Background Post-injury hyperfibrinolysis (HF), defined as LY30 ≥3% on rapid thrombelastography (rTEG), is associated with high mortality and large utilization of blood products. We observed that some cases of HF are reversible and are associated with patients who respond to hemostatic resuscitation; whereas, other cases of severe HF appear to be associated with these patients’ inevitable demise. We therefore sought to define this unsurvivable subtype of hyperfibrinolysis as a recognizable rTEG tracing pattern. Methods We queried our trauma registry for patients who either died or spent at least one day in the ICU, received at least one unit of PRBCs, and had an admission rTEG. Within this group of 572 patients, we identified 42 pairs of non-survivors and survivors who matched on age, sex, injury mechanism and NISS. We inspected the rTEG tracings to ascertain if any pattern was found exclusively within the non-surviving group and applied these findings to the cohort of 572 patients to assess the predictive value for mortality.

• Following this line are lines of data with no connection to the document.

(* ===== verification/EndpointFacts.v ===== *)
(** What the controller of endpoints does and does not do, whatever it is answered, and
    what the objects it writes are like: the ports of the service of an endpoint, and that
    storing it again changes nothing. *)
From stdpp Require Import base gmap sets strings list.
From S2P Require Import Prelude ApiV1 Conditions KubeObjects Reconcile Finalizer ControllerFacts Certs CertFacts.
From S2P Require Import AddressController EndpointController.

Section Policy.
Context `{HX : !X509} `{HL : !X509Laws}.
Context (found : Resource MessagingEndpoint).
Notation ns := (Namespace (e_meta (res found))).
Notation spec := (e_Spec (res found)).
Notation svc := (getServiceName (res found)).
Notation C := (Ctx MessagingEndpoint).
Implicit Types (st : C) (tr : trace) (infra : MessagingInfrastructure).

(** ** What is allowed *)

Definition same_endpoint (e : MessagingEndpoint) : Prop := e_meta e = e_meta (res found) ∧ e_Spec e = spec.

(** The service of the endpoint is stored. *)
Definition service_stored infra tr : Prop :=
  ∃ service, Ev (Store ServiceKind (Namespace (i_meta infra)) svc service) None ∈ tr.

(** The secret of the routers holds a certificate of the endpoint and its key. *)
Definition certified infra tr : Prop :=
  ∃ secret cert, known infra secret tr ∧ holds (endpoint_config (res found)) secret cert.
(* ===== verification/BrokerController.v ===== *)
(** The controller of broker pods ([pkg/controller/messaginginfra/broker/controller.go]):
    one stateful set with its service and certificate per broker, and the size of the
    pool. *)
From Stdlib Require Import Ascii.
From stdpp Require Import base gmap strings list.
From S2P Require Import Prelude Go GoStrings Client ApiV1 KubeObjects Workloads Conditions Reconcile Certs InfraController.

(** ** Names *)

Definition getBrokerLabels (infra : MessagingInfrastructure) : gmap string string :=
  <["app" := "enmasse"]> (<["component" := "broker"]> (<[LABEL_INFRA := Name (i_meta infra)]> ∅)).

Definition toHost (broker : ObjectMeta) : string :=
  Name broker +:+ "-0." +:+ Name broker +:+ "." +:+ Namespace broker +:+ ".svc".

Definition toNamespacedHost (broker : ObjectMeta) : string := Name broker +:+ "-0".

(** [util.RandomBrokerName]. *)
Definition brokerNameLetters : string := "abcdefghijklmnopqrstuvwxyz0123456789".
Definition brokerNameLength : nat := 8.

Definition letter (i : Z) : ascii := default "a"%char (String.get (Z.to_nat i) brokerNameLetters).
Definition RandomBrokerName `{Sched} (t : tick) : string :=
  foldr (λ i, String (letter (intn (i :: t) (Z.of_nat (String.length brokerNameLetters))))) "" (seq 0 brokerNameLength).

(** ** The size of the pool *)

Definition setDefaultBrokerScalingStrategy (broker : MessagingInfrastructureSpecBroker) : MessagingInfrastructureSpecBroker :=
  {| sb_InitImage := sb_InitImage broker; sb_Image := sb_Image broker;
     sb_ScalingStrategy := match sb_ScalingStrategy broker with None => Some (Some 1%Z) | s => s end |}.

(** Of the strategy, the static pool size if there is one. *)
Definition numBrokersToCreate (strategy : option Z) (brokers : nat) : Z :=
  match strategy with
  | Some poolSize => if (Z.of_nat brokers <? poolSize)%Z then (poolSize - Z.of_nat brokers)%Z else 0%Z
  | None => 0%Z
  end.

Definition numBrokersToDelete (strategy : option Z) (brokers : nat) : Z :=
  match strategy with
  | Some poolSize => if (poolSize <? Z.of_nat brokers)%Z then (Z.of_nat brokers - poolSize)%Z else 0%Z
  | None => 0%Z
  end.

(** ** The objects of a broker *)

Definition apply_env (env : list (string * string)) (c : Container) : Container := foldl (λ c kv, ApplyEnvSimple c kv.1 kv.2) c env.
Definition apply_mounts (mounts : list (string * string)) (c : Container) : Container :=
  foldl (λ c kv, ApplyVolumeMountSimple c kv.1 kv.2 false) c mounts.

Definition broker_mounts : list (string * string) :=
  [("data", "/var/run/artemis"); ("init", "/opt/apache-artemis/custom"); ("certs", "/etc/enmasse-certs")].

Definition broker_env (infra : MessagingInfrastructure) : list (string * string) :=
  [("INFRA_NAME", Name (i_meta infra)); ("CERT_DIR", "/etc/enmasse-certs"); ("AMQ_NAME", "data"); ("HOME", "/var/run/artemis");
   ("ADDRESS_SPACE_TYPE", "shared"); ("GLOBAL_MAX_SIZE", "-1"); ("ADDRESS_FULL_POLICY", "FAIL")].

Definition probe_env : list (string * string) :=
  [("PROBE_ADDRESS", "readiness"); ("PROBE_USERNAME", "probe"); ("PROBE_PASSWORD", "probe"); ("PROBE_TIMEOUT", "2s")].

(** What is set in the container of a broker beside its image. *)
Definition broker_settings (infra : MessagingInfrastructure) (container : Container) : Container :=
  let c := apply_mounts broker_mounts (apply_env (broker_env infra ++ probe_env) container) in
  {| ct_Name := ct_Name c; ct_Image := ct_Image c; ct_ImagePullPolicy := ct_ImagePullPolicy c;
     ct_Command := ["/opt/apache-artemis/custom/bin/launch-broker.sh"];
     ct_Env := ct_Env c; ct_VolumeMounts := ct_VolumeMounts c;
     ct_Ports := [{| cp_Name := "amqps"; cp_ContainerPort := 5671 |}];
     ct_LivenessProbe := Some {| pr_Handler := Exec ["sh"; "-c"; "$ARTEMIS_HOME/custom/bin/probe.sh"];
                                 pr_TimeoutSeconds := 0; pr_InitialDelaySeconds := 300 |};
     ct_ReadinessProbe := Some {| pr_Handler := Exec ["sh"; "-c"; "$ARTEMIS_HOME/custom/bin/broker-probe"];
                                  pr_TimeoutSeconds := 3; pr_InitialDelaySeconds := 10 |} |}.

Section Objects.
Context `{HP : !Process_}.

Definition broker_init (infra : MessagingInfrastructure) (container : Container) : outcome Container :=
  c ← ApplyContainerImage container "broker-plugin" (sb_InitImage (i_Broker infra));
  mret (apply_mounts broker_mounts (apply_env (broker_env infra) c)).

Definition broker_container (infra : MessagingInfrastructure) (container : Container) : outcome Container :=
  c ← ApplyContainerImage container "broker" (sb_Image (i_Broker infra));
  mret (broker_settings infra c).

Definition data_claim : PersistentVolumeClaim :=
  {| pvc_Name := "data"; pvc_AccessModes := ["ReadWriteOnce"]; pvc_Storage := 2 * 10 ^ 9 |}.

(** The labels and annotations that name the infrastructure. *)
Definition infra_labels (infra : MessagingInfrastructure) (labels : gmap string string) : gmap string string :=
  <[LABEL_INFRA := Name (i_meta infra)]> labels.
Definition infra_annotations (infra : MessagingInfrastructure) (annotations : gmap string string) : gmap string string :=
  <[ANNOTATION_INFRA_NAMESPACE := Namespace (i_meta infra)]> (<[ANNOTATION_INFRA_NAME := Name (i_meta infra)]> annotations).

Definition broker_statefulset (infra : MessagingInfrastructure) (name : string) (owners : list string) (statefulset : StatefulSet)
    : outcome StatefulSet :=
  let s := ApplyStatefulSetDefaults statefulset "broker" name in
  let t := ss_Template s in
  initContainers ← ApplyContainerWithError (pt_InitContainers t) "broker-init" (broker_init infra);
  containers ← ApplyContainerWithError (pt_Containers t) "broker" (broker_container infra);
  let t := {| pt_Labels := infra_labels infra (pt_Labels t); pt_Annotations := infra_annotations infra (pt_Annotations t);
              pt_InitContainers := initContainers; pt_Containers := containers; pt_Volumes := pt_Volumes t |} in
  mret {| ss_meta := ss_meta s; ss_Created := ss_Created s; ss_Labels := infra_labels infra (ss_Labels s);
          ss_Annotations := infra_annotations infra (ss_Annotations s); ss_Owners := owners; ss_Selector := ss_Selector s;
          ss_Replicas := Some 1%Z; ss_ServiceName := name;
          ss_Template := ApplySecretVolume (ApplyEmptyDirVolume t "init") "certs" (GetCertSecretName name);
          ss_VolumeClaimTemplates := [data_claim] |}.
End Objects.

(** A service without an IP of its own, for one port of the pods with these labels. *)
Definition headless_service (component : string) (infra : MessagingInfrastructure) (selector : gmap string string) (port : Z) (name : string)
    (owners : list string) (service : Service) : Service :=
  let s := ApplyServiceDefaults component (Name (i_meta infra)) service in
  {| s_Labels := s_Labels s; s_Annotations := s_Annotations s; s_Owners := owners; s_Type := s_Type s; s_ClusterIP := "None";
     s_Selector := selector;
     s_Ports := [{| sp_Name := name; sp_Protocol := ProtocolTCP; sp_Port := port; sp_TargetPort := FromString name; sp_NodePort := 0 |}];
     s_LoadBalancerIngress := s_LoadBalancerIngress s |}.

Section BrokerController.
Context `{HX : !X509} `{HP : !Process_} `{HS : !Sched} {S : Type}.
Notation M A := (ctl S (error + A)).

(** What a computation without effects returns; a panic is one of the operator. *)
Definition returned {A} (o : outcome A) : M A :=
  match o with Ok a => ok a | Err e => fail e | Panic => crash end.

Definition reconcileBroker (infra : MessagingInfrastructure) (statefulset : ObjectMeta) : M () :=
  let name := Name statefulset in
  try (s, _) ← CreateOrUpdate StatefulSetKind (Namespace statefulset) name (λ s,
    try owners ← call (SetControllerReference (i_meta infra) (ss_Owners s));
    try s ← returned (broker_statefulset infra name owners s);
    ok (s, ()));
  try (_, _) ← CreateOrUpdate ServiceKind (Namespace (i_meta infra)) name (λ service,
    try owners ← call (SetControllerReference (i_meta infra) (s_Owners service));
    ok (headless_service "broker" infra (pt_Labels (ss_Template s)) 5671 "amqps" owners service, ()));
  try _ ← ReconcileCert certController infra statefulset (toNamespacedHost statefulset) [toHost statefulset];
  ok ().

(** ** The pool *)

(** The loop over the stateful sets that exist, and the one that creates the missing ones;
    both collect the hosts. *)
Fixpoint reconcile_existing (infra : MessagingInfrastructure) (brokers : list ObjectMeta) (hosts : gmap string bool) : M (gmap string bool) :=
  match brokers with
  | [] => ok hosts
  | broker :: rest => try _ ← reconcileBroker infra broker; reconcile_existing infra rest (<[toHost broker := true]> hosts)
  end.

Fixpoint create_brokers (t : tick) (infra : MessagingInfrastructure) (toCreate : nat) (hosts : gmap string bool) : M (gmap string bool) :=
  match toCreate with
  | 0 => ok hosts
  | Datatypes.S n =>
      let broker := {| Namespace := Namespace (i_meta infra); Name := "broker-" +:+ Name (i_meta infra) +:+ "-" +:+ RandomBrokerName (n :: t) |} in
      try _ ← reconcileBroker infra broker; create_brokers t infra n (<[toHost broker := true]> hosts)
  end.

(** The loop that deletes brokers, over those it may look at, the last one first. It
    returns the hosts that are left and how many brokers are still to be deleted. *)
Fixpoint delete_brokers (infra : MessagingInfrastructure) (brokers : list ObjectMeta) (toDelete : Z) (hosts : gmap string bool)
    : M (gmap string bool * Z) :=
  match brokers with
  | [] => ok (hosts, toDelete)
  | broker :: rest =>
      if (0 <? toDelete)%Z then
        err ← call (DeleteBroker infra (toHost broker));
        match err with
        | Some err => if errors_Is err BrokerInUseError then delete_brokers infra rest toDelete hosts else fail err
        | None =>
            err ← call (DeleteObject StatefulSetKind (Namespace broker) (Name broker));
            match err with
            | Some err => fail (api_error err)
            | None => delete_brokers infra rest (toDelete - 1) (delete (toHost broker) hosts)
            end
        end
      else ok (hosts, toDelete)
  end.

(** The IP of a host: that of the first running pod whose name begins the host. *)
Definition pod_of (pods : list Pod) (expectedHost : string) : Host :=
  {| Hostname := expectedHost;
     Ip := match find (λ pod, bool_decide (pod_Phase pod = PodRunning) && bool_decide (pod_PodIP pod ≠ "") &&
                              HasPrefix expectedHost (pod_Name pod)) pods with
           | Some pod => pod_PodIP pod
           | None => ""
           end |}.

Definition still_needed (newSize toDelete : Z) : string :=
  "unable to scale down to " +:+ fmt_d newSize +:+ " brokers: " +:+ fmt_d (newSize + toDelete) +:+ " brokers are still needed".

Definition reconcile_pool (t : tick) (infra : MessagingInfrastructure) (strategy : option Z) : M (list Host) :=
  let ns := Namespace (i_meta infra) in
  let labels := getBrokerLabels infra in
  r ← call (ListStatefulSets ns labels);
  try brokers ← lift (from_api r);
  let brokers := ss_meta <$> brokers in
  try hosts ← reconcile_existing infra brokers ∅;
  try hosts ← create_brokers (0 :: t) infra (Z.to_nat (numBrokersToCreate strategy (length brokers))) hosts;
  let toDelete := numBrokersToDelete strategy (length brokers) in
  try (hosts, remaining) ← delete_brokers infra (reverse (tail brokers)) toDelete hosts;
  if (0 <? remaining)%Z then fail (Errorf (still_needed (Z.of_nat (length brokers) - toDelete) remaining))
  else
    r ← call (ListPods ns labels);
    try pods ← lift (from_api r);
    ok (pod_of pods <$> range_keys (1 :: t) hosts).

(** [ReconcileBrokers]; the default is set in the object it is given. *)
Definition reconcile_brokers (t : tick) (infra : MessagingInfrastructure)
    : ctl S (MessagingInfrastructureSpecBroker * (error + list Host)) :=
  let infra := set_i_Broker (setDefaultBrokerScalingStrategy (i_Broker infra)) infra in
  r ← reconcile_pool t infra (default None (sb_ScalingStrategy (i_Broker infra)));
  mret (i_Broker infra, r).
End BrokerController.
(* ===== verification/PodFacts.v ===== *)
(** The pods of brokers and routers. The objects: making one again changes nothing, and a
    pod is found by its name. The controllers, whatever they are answered: the objects they
    store are made of those that exist; a broker is removed only when it is not used and
    there are more than asked for; the pods of the routers are annotated with the digest of
    the certificates; and the hosts that are answered are the brokers and routers that are
    wanted. Only a pod without annotations makes the operator panic. *)
From Stdlib Require Import Ascii.
From stdpp Require Import base gmap strings list sets pretty.
From S2P Require Import Prelude Go Client ApiV1 Conditions GoStrings CacheFacts KubeObjects Workloads Reconcile ControllerFacts.
From S2P Require Import Certs CertFacts InfraController BrokerController RouterController.

(** ** Lists of named things *)

Section Named.
Context {A : Type} (name_of : A → string).
Implicit Types (l : list A) (f g : A → outcome A).

(** The first element of the name is one that [f] leaves as it is. *)
Definition settled_in (name : string) f l : Prop :=
  ∃ pre v post, l = pre ++ v :: post ∧ name_of v = name ∧ Forall (λ u, name_of u ≠ name) pre ∧ f v = Ok v.

(** A change that keeps the name, and does nothing the second time. *)
Record settles f : Prop := {
  settles_name : ∀ v v', f v = Ok v' → name_of v' = name_of v;
  settles_again : ∀ v v', f v = Ok v' → f v' = Ok v';
}.

Lemma apply_fixed new name f l : settled_in name f l → apply_named name_of new name f l = Ok l.
Proof.
  intros (pre & v & post & -> & Hn & Hpre & Hf). induction Hpre as [|u pre Hu _ IH]; simpl.
  - by rewrite decide_True, Hf.
  - by rewrite decide_False, IH.
Qed.

Lemma apply_settles new name f l l' :
  settles f → name_of new = name → apply_named name_of new name f l = Ok l' → settled_in name f l'.
Proof.
  intros [Hname Hagain] Hnew. revert l'. induction l as [|v l IH]; intros l'; simpl.
  - destruct (f new) as [v| |] eqn:Hf; intros [= <-]. exists [], v, []. split_and!; [done|by rewrite (Hname _ _ Hf)|constructor|eauto].
  - case_decide as Hv.
    + destruct (f v) as [v'| |] eqn:Hf; intros [= <-]. exists [], v', l. split_and!; [done|by rewrite (Hname _ _ Hf)|constructor|eauto].
    + destruct (apply_named _ _ _ _ l) as [l2| |]; intros [= <-]. destruct (IH _ eq_refl) as (pre & u & post & -> & Hu & Hpre & Hf).
      exists (v :: pre), u, post. split_and!; [done|done|by constructor|done].
Qed.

Results Within the matched group 17% of patients developed HF. Within the HF subgroup, a unique rTEG pattern was present in 14 HF patients who died and in none of the survivors. This pattern was a “diamond-shaped” tracing with a short time to maximum amplitude (TMA) of ≤14 min and complete lysis before the LY30 point. Applying these criteria to the 572 unmatched patients, this pattern had a 100% positive predictive value for mortality. Conclusions Patients displaying the “black diamond” pattern on their admission rTEG are at higher risk for mortality. Given the volume of blood products and other resources that these patients consume, this TEG pattern may represent an objective criterion to discontinue efforts at hemostatic resuscitation.